Methods: Delta (Δ) eGFR for 2038 patients in the Salford Kidney Study (SKS) was calculated by linear regression; those with ≤-3ml/min/1.73m2/yr were defined as rapid progressors (RP) and those with ΔeGFR between -0.5 and +1ml/min/1.73m2/yr, labelled stable CKD patients (SP).A group of 454 volunteers was used as a control group. In addition, all biopsy-proven glomerulonephritis (GN) patients were studied regardless of their ΔeGFR. R102G was analysed by real-time PCR, and genotypic and allelic frequencies were compared between RP and SP along with the healthy control group.
Results: There were 255 SP and 259 RP in the final cohort. Median ΔeGFR was 0.07 vs. -4.7 ml/min/1.73m2/yr in SP vs. RP. C3F allele frequency was found to be significantly higher in our CKD cohort (25.7%) compared with the healthy control group (20.6%); p = 0.008.However, there was no significant difference in C3F allele frequency between the RP and SP groups.
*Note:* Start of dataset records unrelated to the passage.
(** Cut a term at the first operator found scanning from the left, trying
    [!=], [==], [=] in that order at each position. *)
Fixpoint splitTerm (term : string) : option Term :=
  match term with
  | EmptyString => None
  | String c rest =>
    if String.prefix "!=" term
    then Some {| field := ""; operator := NotEquals; value := dropBytes 2 term |}
    else if String.prefix "==" term
    then Some {| field := ""; operator := Equals; value := dropBytes 2 term |}
    else if String.prefix "=" term
    then Some {| field := ""; operator := Equals; value := dropBytes 1 term |}
    else match splitTerm rest with
         | Some t => Some {| field := String c (field t); operator := operator t;
                             value := value t |}
         | None => None
         end
  end.

Fixpoint parseTerms (selector : string) (parts : list string) : result (list Term) :=
  match parts with
  | [] => Ok []
  | part :: parts' =>
    if String.eqb part "" then parseTerms selector parts'
    else match splitTerm part with
         | None => Err ("invalid selector: '" +:+ selector +:+ "'; can't understand '"
                          +:+ part +:+ "'")
         | Some t =>
           match parseTerms selector parts' with
           | Ok ts => Ok (t :: ts)
           | Err e => Err e
           end
         end
  end.

Definition parse (selector : string) : result (list Term) :=
  parseTerms selector (sortStrings (splitTerms selector)).

Definition termString (t : Term) : string :=
  match operator t with
  | Equals => field t +:+ "=" +:+ value t
  | NotEquals => field t +:+ "!=" +:+ value t
  end.

Fixpoint join (parts : list string) : string :=
  match parts with
  | [] => ""
  | [part] => part
  | part :: parts' => part +:+ "," +:+ join parts'
  end.

(** [fields.ParseSelector(selector)] followed by [String()]. *)
Definition ParseSelector (selector : string) : result string :=
  match parse selector with
  | Ok ts => Ok (join (map termString ts))
  | Err e => Err e
  end.

(** The pod fields a selector may name. *)
Definition podField (pod : Pod) (name : string) : option string :=
  if String.eqb name "metadata.name" then Some (PodName pod)
  else if String.eqb name "spec.nodeName" then Some (NodeName pod)
  else if String.eqb name "status.phase" then Some (Phase pod)
  else None.

Definition supported (t : Term) : bool :=
  String.eqb (field t) "metadata.name" || String.eqb (field t) "spec.nodeName"
  || String.eqb (field t) "status.phase".

Definition matches (pod : Pod) (t : Term) : bool :=
  match podField pod (field t), operator t with
  | Some v, Equals => String.eqb v (value t)
  | Some v, NotEquals => negb (String.eqb v (value t))
  | None, _ => false
  end.

Definition selects (ts : list Term) (pod : Pod) : bool :=
  forallb (matches pod) ts.

End Fields.

(** Modelled from the spec: the pod listing of the cluster API over the pods
    of the cluster, all namespaces.  A selector that does not parse, or that
    names a field pods cannot be selected by, is rejected. *)
Definition apiPodsList (pods : list Pod) (fieldSelector : string) : response Pod :=
  match Fields.parse fieldSelector with
  | Err e => Failed e
  | Ok ts =>
    if forallb Fields.supported ts
    then Listed (List.filter (Fields.selects ts) pods)
    else Failed ("field label not supported: " +:+ fieldSelector)
  end.

(** A reachable cluster in a given state: its nodes and its pods. *)
Definition apiserver (nodes : list Node) (pods : list Pod) : Kube := {|
  CreateClientSet := Ok {| NodesList := Listed nodes; PodsList := apiPodsList pods |};
  ParseSelector := Fields.ParseSelector;
|}.

(** The same cluster when every pod listing is refused (the node listing
    still answers). *)
Definition apiserverPodsRefused (nodes : list Node) (reason : error) : Kube := {|
  CreateClientSet := Ok {| NodesList := Listed nodes; PodsList := fun _ => Failed reason |};
  ParseSelector := Fields.ParseSelector;
|}.

(** ** The vocabulary of the properties *)

(** The number of Ready conditions with status True that a node carries. *)
Definition readyConditions (node : Node) : nat :=
  length (List.filter isReadyTrue (Conditions node)).

(** Their number over a node list. *)
Definition readyConditionsTotal (nodes : list Node) : nat :=
  list_sum (map readyConditions nodes).

(** All containers of a list of pods. *)
Definition containersOf (pods : list Pod) : list Container :=
  flat_map Containers pods.

(** One amount per container, summed. *)
Definition sumQuantity (f : Container -> Quantity.t) (containers : list Container) : Quantity.t :=
  foldr (fun container total => Quantity.Add (f container) total) Quantity.zero containers.

(** A pod whose phase is neither Succeeded nor Failed. *)
Definition nonTerminated (pod : Pod) : bool :=
  negb (String.eqb (Phase pod) PodSucceeded) && negb (String.eqb (Phase pod) PodFailed).

(** What the labels of a node say about its roles: [role] is a non-empty
    suffix of a label key that starts with [node-role.kubernetes.io/], or
    the non-empty value of the label [kubernetes.io/role]. *)
Definition isRole (labels : gmap string string) (role : string) : Prop :=
  role <> ""
  /\ (is_Some (labels !! ("node-role.kubernetes.io/" +:+ role))
      \/ labels !! "kubernetes.io/role" = Some role).

(** The role, if any, that one visited label adds. *)
Definition labelGives (label : string * string) (role : string) : Prop :=
  (HasPrefix label.1 "node-role.kubernetes.io/" = true
   /\ role = TrimPrefix label.1 "node-role.kubernetes.io/" /\ role <> "")
  \/ (HasPrefix label.1 "node-role.kubernetes.io/" = false
      /\ label.1 = "kubernetes.io/role" /\ label.2 <> "" /\ role = label.2).

(** Two states of the node-role command that differ at most in the order
    of [roleNames]. *)
Definition sameState (st1 st2 : RoleState) : Prop :=
  nodeRoleCapacityData st1 = nodeRoleCapacityData st2
  /\ roleNames st1 ≡ₚ roleNames st2.

(** [roleNames] lists, once each, the roles that have a record. *)
Definition namesMatch (st : RoleState) : Prop :=
  NoDup (roleNames st)
  /\ forall role, role ∈ roleNames st <-> is_Some (nodeRoleCapacityData st !! role).

(** The record a role has after a node was added to it. *)
Definition roleAfter (node : Node) (sums : NodeSums) (podCount nonTermCount : Z)
    (before : option ClusterCapacityData) : ClusterCapacityData :=
  match before with
  | Some nodeRoleData => roleAdd nodeRoleData node sums podCount nonTermCount
  | None => roleNew node sums podCount nonTermCount
  end.

(** How two results of the loop compare when only the visiting orders
    differ: the same error, or the same map with [roleNames] reordered. *)
Definition sameResult (r1 r2 : result RoleState) : Prop :=
  match r1, r2 with
  | Ok st1, Ok st2 => sameState st1 st2
  | Err e1, Err e2 => e1 = e2
  | _, _ => False
  end.

(** A schedule that visits every map backwards. *)
Definition backwards : Schedule := {|
  labelOrder := fun _ l => rev l;
  roleOrder := fun _ l => rev l;
|}.

(** Two sets of collaborators that answer alike: the same outcome of
    [CreateClientSet], the same parse of every selector text, the same node
    listing and the same pod listing for every selector.  This is what an
    unchanged cluster state offers to two consecutive runs. *)
Definition sameAnswers (k1 k2 : Kube) : Prop :=
  (forall selector, ParseSelector k1 selector = ParseSelector k2 selector)
  /\ match CreateClientSet k1, CreateClientSet k2 with
     | Ok clientset1, Ok clientset2 =>
       NodesList clientset1 = NodesList clientset2
       /\ forall selector, PodsList clientset1 selector = PodsList clientset2 selector
     | Err e1, Err e2 => e1 = e2
     | _, _ => False
     end.

(** [after] is [before] with the whole of a node added: one node, its pod
    counts, its capacity and allocatable amounts, and the request and limit
    sums of its non-terminated pods. *)
Definition addsNode (node : Node) (p : NodePods) (before after : ClusterCapacityData) : Prop :=
  TotalNodeCount after = GoInt.add (TotalNodeCount before) 1
  /\ TotalPodCount after = GoInt.add (TotalPodCount before) (totalPodCount p)
  /\ TotalNonTermPodCount after
     = GoInt.add (TotalNonTermPodCount before) (nonTerminatedPodCount p)
  /\ TotalCapacityPods after = TotalCapacityPods before + Pods (Capacity node)
  /\ TotalCapacityCPU after = TotalCapacityCPU before + Cpu (Capacity node)
  /\ TotalCapacityMemory after = TotalCapacityMemory before + Memory (Capacity node)
  /\ TotalAllocatablePods after = TotalAllocatablePods before + Pods (Allocatable node)
  /\ TotalAllocatableCPU after = TotalAllocatableCPU before + Cpu (Allocatable node)
  /\ TotalAllocatableMemory after = TotalAllocatableMemory before + Memory (Allocatable node)
  /\ TotalRequestsCPU after = TotalRequestsCPU before + totalRequestsCPU (nodeSums p)
  /\ TotalLimitsCPU after = TotalLimitsCPU before + totalLimitssCPU (nodeSums p)
  /\ TotalRequestsMemory after = TotalRequestsMemory before + totalRequestsMemory (nodeSums p)
  /\ TotalLimitsMemory after = TotalLimitsMemory before + totalLimitsMemory (nodeSums p).

(** [TotalNodeCount] summed over the role records. *)
Definition nodeCountOverRoles (m : gmap string ClusterCapacityData) : Z :=
  map_fold (fun _ d total => TotalNodeCount d + total) 0 m.

(** The sizes of the role sets summed over the nodes. *)
Definition roleMemberships (nodes : list Node) : nat :=
  list_sum (map (fun node => size (nodeRoles (map_to_list (Labels node)))) nodes).

(** ** Clusters to run the commands on *)

(** The binary suffix Gi. *)
Definition Gi : Z := 2 ^ 30.

(** The one-node scenario: capacity 4 CPU and 8Gi, allocatable 3.5 CPU and
    7Gi, Ready, schedulable; one running pod on it requesting 1 CPU and
    2Gi. *)
Definition scenarioNode : Node := {|
  Name := "node-1";
  Labels := ∅;
  Unschedulable := false;
  Conditions := [ {| CondType := "Ready"; CondStatus := "True" |} ];
  Capacity := {[ "cpu" := Quantity.units 4; "memory" := Quantity.units (8 * Gi) ]};
  Allocatable := {[ "cpu" := Quantity.milli 3500; "memory" := Quantity.units (7 * Gi) ]};
|}.

(** The pod of the scenario. *)
Definition scenarioPod : Pod := {|
  PodName := "pod-1";
  NodeName := "node-1";
  Phase := "Running";
  Containers :=
    [ {| Requests := {[ "cpu" := Quantity.units 1; "memory" := Quantity.units (2 * Gi) ]};
         Limits := ∅ |} ];
|}.

(** A node that carries the Ready condition with status True twice. *)
Definition readyTwice : Node := {|
  Name := "node-a";
  Labels := ∅;
  Unschedulable := false;
  Conditions := [ {| CondType := "Ready"; CondStatus := "True" |};
                  {| CondType := "Ready"; CondStatus := "True" |} ];
  Capacity := ∅;
  Allocatable := ∅;
|}.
In a subgroup analysis of 37 patients with IgA nephropathy in the CKD cohort (21 RP and 16 SP), there was a significantly higher frequency of C3F in RP 40.5% vs. 9.4% in SP; p = 0.003. In the GN group, Cox regression showed an association between C3F and progression only in those with IgA nephropathy (n = 114);HR = 1.9 (95% CI 1.1-3.1; p = 0.018) for individuals heterozygous for the C3F variant, increased further for individuals homozygous for the variant, HR = 2.8 (95% CI 1.2-6.2; p = 0.014).
Conclusion: The C3 variant R102G is associated with progression of CKD in patients with IgA nephropathy.